Baskett was a three-sport standout at Clovis High, graduating in 2001.
Thomas said she and her players have enjoyed having him around this week.
“They loved it,” Thomas said. “They’ve all had him sign autographs. I’m proud of him, but to me he’s still little Hankie.”
The NFL draft starts Saturday with rounds one through three, and ends Sunday with rounds four through seven.
Baskett said he’s trying to stay stress free in the days leading up to the draft.
“This week is more exciting for everyone else than it is for me,” said Baskett, who caught 67 passes for 1,071 yards and nine touchdowns this season. “Saturday and Sunday will be (exciting) for me.”
Where the sturdy and sure-handed 6-foot-3, 218-pound Baskett will be drafted is anyone’s guess.
“Hank is in a cloudy area,” said Jim Ivler, Baskett’s agent. “Realistically he’s a third- to fifth-round pick. Could some team fall in love with him and take him in the second round? Sure, but I don’t see that happening. Could he fall to the sixth? Absolutely, but I don’t think that will happen either.”
Baskett said he is not making any predictions about what round he is going to be taken.
“It’s the biggest poker game,” Baskett said. “I’ve just tried to put myself in a position to be drafted, and I think I’ve done that.”
If Baskett is drafted, he’ll be the first player from Clovis to do so.
Two other Lobos are expected to be taken in this year’s draft. Ryan Cook could be among the first centers off the board, somewhere in the middle rounds. DonTrell Moore is projected to be taken somewhere in the thick of a deep running back class.
In the NFL draft, the difference between being taken early or late could be millions of dollars in the player’s first pro contract.
“All of us want to be taken as high as we can,” Baskett said. “But I’m not worried about it. If you’re going to play in the NFL, you’re going to make some money.”
Ivler said he’s received several calls from teams interested in drafting Baskett. The Eagles flew Baskett to Philadelphia for an individual workout.
“A team can only invite 20 players for workouts,” Baskett said. “So it’s nice knowing they’re looking at you.”
Baskett said he toured the team facilities and met with Eagles players and staff, including going to lunch with Philadelphia’s Pro Bowl quarterback Donovan McNabb.
Ivler said Baskett makes a good impression on everyone he meets.
“He’s about as special of a person as I’ve encountered,” Ivler said. “I wish all my clients were like him. It’d make my job a lot easier.”
Ivler said Baskett’s personality may be as key to getting drafted as his physical attributes.
“He’s as good of a character guy there is,” Ivler said. “And he’s smart, he’ll pick up any offense. This kid has 12-year NFL career written all over him.”

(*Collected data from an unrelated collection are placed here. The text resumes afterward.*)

(* ===== verification/PipeShadow.v ===== *)
(** * Shadow pipes (src/syscall/pipe_shadow.c)

    The references PRoot keeps on the read ends of the pipes its tracees close,
    so that their writers do not get EPIPE. *)

From S2P Require Import Prelude.

Definition MAX_SHADOW_PIPES : nat := 32.

(** ** Data *)

(** The static variables of the file. *)
Record ShadowState := mkShadow {
  shadow_fds : list Z;
  shadow_fds_initialised : bool;
  shadow_active : bool
}.

(** Statically allocated objects are 0. *)
Definition initial : ShadowState := mkShadow (replicate MAX_SHADOW_PIPES 0) false false.

(** What the kernel answers about a descriptor of a tracee: the target of
    "/proc/<pid>/fd/<fd>", the lines of "/proc/<pid>/fdinfo/<fd>", and the
    descriptor that opening the former gives. *)
Record ProcFd := mkProcFd {
  fd_link : option cstr;
  fdinfo : option (list cstr);
  fd_open : option Z
}.

(** The effects on the descriptors of PRoot. *)
Inductive Effect := Opened (fd : Z) | Closed (fd : Z).

Definition O_ACCMODE := 3.
Definition O_RDONLY := 0.

(** ** Operations *)

Definition ensure_init (s : ShadowState) : ShadowState :=
  if shadow_fds_initialised s then s
  else mkShadow (replicate MAX_SHADOW_PIPES (-1)) true (shadow_active s).

(** sscanf(_, " %lo"): an octal number, if there is one. *)
Definition is_octal (c : Z) : bool := (48 <=? c) && (c <=? 55).
Definition is_blank (c : Z) : bool := (c =? 32) || ((9 <=? c) && (c <=? 13)).
Definition scan_octal (s : cstr) : option Z :=
  let ds := fst (span is_octal (snd (span is_blank s))) in
  if bool_decide (ds = []) then None
  else Some (fold_left (fun a c => 8 * a + (c - 48)) ds 0).

(** The loop over the lines of fdinfo. *)
Fixpoint scan_flags (lines : list cstr) : Z :=
  match lines with
  | [] => 1
  | line :: lines =>
      if str_eqb (take 6 line) (bs "flags:") then default 1 (scan_octal (drop 6 line))
      else scan_flags lines
  end.

Fixpoint free_slot (fds : list Z) : option nat :=
  match fds with
  | [] => None
  | fd :: fds => if fd =? -1 then Some 0%nat else S <$> free_slot fds
  end.

(** The fd is an anonymous pipe and its read end. *)
Definition is_pipe_read_end (p : ProcFd) : bool :=
  match fd_link p, fdinfo p with
  | Some link, Some lines =>
      str_eqb (take 6 (take 31 link)) (bs "pipe:[")
      && (Z.land (scan_flags lines) O_ACCMODE =? O_RDONLY)
  | _, _ => false
  end.

Definition shadow_pipe_read_end (p : ProcFd) (s : ShadowState) : ShadowState * list Effect :=
  let s := ensure_init s in
  if negb (shadow_active s) then (s, [])
  else if negb (is_pipe_read_end p) then (s, [])
  else
    let s := mkShadow (shadow_fds s) (shadow_fds_initialised s) true in
    match free_slot (shadow_fds s) with
    | None => (s, [])
    | Some i =>
        match fd_open p with
        | None => (s, [])
        | Some fd => (mkShadow (<[i := fd]> (shadow_fds s)) (shadow_fds_initialised s) true, [Opened fd])
        end
    end.

(** The loop of shadow_pipes_close_eof(); [hup] is poll(2) with POLLHUP. *)
Fixpoint close_eof_loop (hup : Z -> bool) (fds : list Z) : list Z * list Effect :=
  match fds with
  | [] => ([], [])
  | fd :: fds =>
      let '(fds', log) := close_eof_loop hup fds in
      if fd <? 0 then (fd :: fds', log)
      else if hup fd then (-1 :: fds', Closed fd :: log)
      else (fd :: fds', log)
  end.

Definition shadow_pipes_close_eof (hup : Z -> bool) (s : ShadowState) : ShadowState * list Effect :=
  if negb (shadow_active s) then (s, [])
  else if negb (shadow_fds_initialised s) then (s, [])
  else
    let '(fds, log) := close_eof_loop hup (shadow_fds s) in
    (mkShadow fds (shadow_fds_initialised s) (shadow_active s), log).

(** ** The life of PRoot *)

Inductive Event := ReadEndClosed (p : ProcFd) | Poll (hup : Z -> bool).

Definition step (e : Event) (s : ShadowState) : ShadowState * list Effect :=
  match e with
  | ReadEndClosed p => shadow_pipe_read_end p s
  | Poll hup => shadow_pipes_close_eof hup s
  end.

Fixpoint run (events : list Event) (s : ShadowState) : ShadowState * list Effect :=
  match events with
  | [] => (s, [])
  | e :: events =>
      let '(s, log) := step e s in
      let '(s, log') := run events s in
      (s, log ++ log')
  end.

(** The descriptors a log leaves open. *)
Definition effect_on (open : list Z) (e : Effect) : list Z :=
  match e with Opened fd => open ++ [fd] | Closed fd => filter (fun x => x <> fd) open end.

(** ** Lemmas *)

Lemma step_inactive e s :
  shadow_active s = false -> shadow_active (fst (step e s)) = false /\ snd (step e s) = [].
Proof.
  intros H. destruct e as [p|hup]; cbn [step].
  - unfold shadow_pipe_read_end.
    assert (He : shadow_active (ensure_init s) = false) by (unfold ensure_init; by case_bool).
    by rewrite He.
  - unfold shadow_pipes_close_eof. by rewrite H.
Qed.

(** The descriptors held in the table. *)
Definition held (s : ShadowState) : list Z := filter (fun fd => 0 <= fd) (shadow_fds s).

Lemma free_slot_spec fds i :
  free_slot fds = Some i -> exists l1 l2, fds = l1 ++ (-1) :: l2 /\ length l1 = i.
Proof.
  revert i. induction fds as [|fd fds IH]; intros i; cbn [free_slot]; [done|].
  destruct (fd =? -1) eqn:E.
  - apply Z.eqb_eq in E as ->. intros [= <-]. by exists [], fds.
  - intros H. apply fmap_Some in H as (j & Hj & ->). destruct (IH j Hj) as (l1 & l2 & -> & <-).
    by exists (fd :: l1), l2.
Qed.

Lemma free_slot_none fds : free_slot fds = None -> -1 ∉ fds.
Proof.
  induction fds as [|fd fds IH]; cbn [free_slot]; [set_solver|].
  destruct (fd =? -1) eqn:E; [done|]. apply Z.eqb_neq in E.
  intros H. apply fmap_None in H. set_solver.
Qed.

(** ** Properties *)

(** The latch never closes: [shadow_active] is tested before the only
    statement that sets it, so from the initial state no sequence of closed
    read ends and of polls ever opens (nor closes) a shadow descriptor, and the
    protection against EPIPE never happens. *)
Theorem pipe_shadow_never_active events :
  shadow_active (fst (run events initial)) = false /\ snd (run events initial) = [].
Proof.
  assert (H : forall s, shadow_active s = false ->
    shadow_active (fst (run events s)) = false /\ snd (run events s) = []); [|by apply H].
  induction events as [|e events IH]; intros s Hs; [done|]. cbn [run].
  destruct (step_inactive e s Hs) as [H1 H2]. destruct (step e s) as [s1 log]. simpl in *. subst log.
  destruct (IH s1 H1) as [H3 H4]. by destruct (run events s1) as [s2 log].
Qed.

(** Were the latch closed, a read end that is closed would be shadowed: the
    descriptor that is opened goes to a free slot of the table, none of the
    held descriptors is lost, and it is released by the first poll that sees
    no writer left. *)
Theorem pipe_shadow_latched s p fd :
  shadow_active s = true -> shadow_fds_initialised s = true -> -1 ∈ shadow_fds s ->
  is_pipe_read_end p = true -> fd_open p = Some fd -> 0 <= fd ->
  let '(s', log) := shadow_pipe_read_end p s in
  log = [Opened fd] /\ held s' ≡ₚ fd :: held s
  /\ forall hup, hup fd = true ->
     Closed fd ∈ snd (shadow_pipes_close_eof hup s') /\
     held (fst (shadow_pipes_close_eof hup s')) ≡ₚ filter (fun x => hup x = false) (held s').
Proof.
  intros Ha Hi Hfree Hp Ho Hfd. unfold shadow_pipe_read_end, ensure_init. rewrite Hi, Ha. cbn [negb].
  rewrite Hp. cbn [negb shadow_fds]. rewrite Ho.
  destruct (free_slot (shadow_fds s)) as [i|] eqn:E; [|by apply free_slot_none in E].
  apply free_slot_spec in E as (l1 & l2 & El & Hlen). split; [done|].
  assert (Hloop : forall hup l, filter (fun x => 0 <= x) (fst (close_eof_loop hup l))
    = filter (fun x => hup x = false) (filter (fun x => 0 <= x) l)
    /\ forall x, x ∈ l -> 0 <= x -> hup x = true -> Closed x ∈ snd (close_eof_loop hup l)).
  { intros hup l. induction l as [|x l [IH1 IH2]]; [split; [done | set_solver]|]. cbn [close_eof_loop].
    destruct (close_eof_loop hup l) as [fds log]. cbn [fst snd] in *.
    destruct (x <? 0) eqn:Ex; bool_facts.
    - cbn [fst snd]. rewrite !(filter_cons_False _ x) by lia. split; [done|]. intros y Hy. set_unfold. 
      intros. destruct Hy as [->|]; [lia | auto].
    - rewrite (filter_cons_True _ x l) by done. destruct (hup x) eqn:Eh; cbn [fst snd].
      + rewrite filter_cons_False, filter_cons_False by (lia || congruence). split; [done|]. set_solver.
      + rewrite !filter_cons_True by (lia || congruence). split; [by rewrite IH1|].
        intros y Hy. set_unfold. intros. destruct Hy as [->|]; [congruence | auto]. }
  rewrite El, <- Hlen, insert_app_r_alt, Nat.sub_diag by lia.
  change (<[0%nat:=fd]> (-1 :: l2)) with (fd :: l2).
  split.
  - unfold held. rewrite El. cbn [shadow_fds]. rewrite !filter_app.
    rewrite (filter_cons_True _ fd l2), (filter_cons_False _ (-1) l2) by lia.
    by rewrite Permutation_middle.
  - intros hup Hup. unfold shadow_pipes_close_eof. cbn [shadow_active shadow_fds_initialised negb].
    rewrite Hi. cbn [negb shadow_fds].
    destruct (Hloop hup (l1 ++ fd :: l2)) as [H1 H2]. unfold held. cbn [shadow_fds].
    destruct (close_eof_loop hup (l1 ++ fd :: l2)) as [fds log]. cbn [fst snd shadow_fds] in *.
    split; [apply H2; [set_solver | done | done]|].
    by apply reflexive_eq.
Qed.

Definition demo_proc : ProcFd :=
  mkProcFd (Some (bs "pipe:[1234]")) (Some [bs "pos: 0"; bs "flags:	0100000"]) (Some 9).

Lemma pipe_shadow_latched_witness :
  snd (shadow_pipe_read_end demo_proc (mkShadow (replicate MAX_SHADOW_PIPES (-1)) true true)) = [Opened 9].
Proof.
  pose proof (pipe_shadow_latched (mkShadow (replicate MAX_SHADOW_PIPES (-1)) true true) demo_proc 9
    ltac:(done) ltac:(done) ltac:(set_solver) ltac:(by vm_compute) ltac:(done) ltac:(done)) as H.
  destruct (shadow_pipe_read_end _ _) as [s' log]. by destruct H as (-> & _).
Defined.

The biggest knock on Baskett is his speed. He’s one of the taller receivers in this year’s class, and his athletic ability is not in question. He was the Mountain West Conference high-jump champion in 2004, but scouts wonder if he will be fast enough to get separation from NFL defensive backs.
At the NFL combine in February in Indianapolis, Baskett said he wanted to put those concerns to rest.
“I told (scouts) that I would run in the 4.4s,” Baskett said. “My first time, I ran a 4.50, then the next time I was 4.49.”
Ivler said Baskett’s performance in the combine should silence his critics.
“How could someone take an issue with a 4.49?” he said.
Whether scouts will be impressed by that time or not, by Monday Baskett will likely be looking for a place to live in a new city, and plenty of Clovis residents will have a new favorite team.
“The thing I’m worried about is where I’m going to be next year, how my life is going to change,” he said.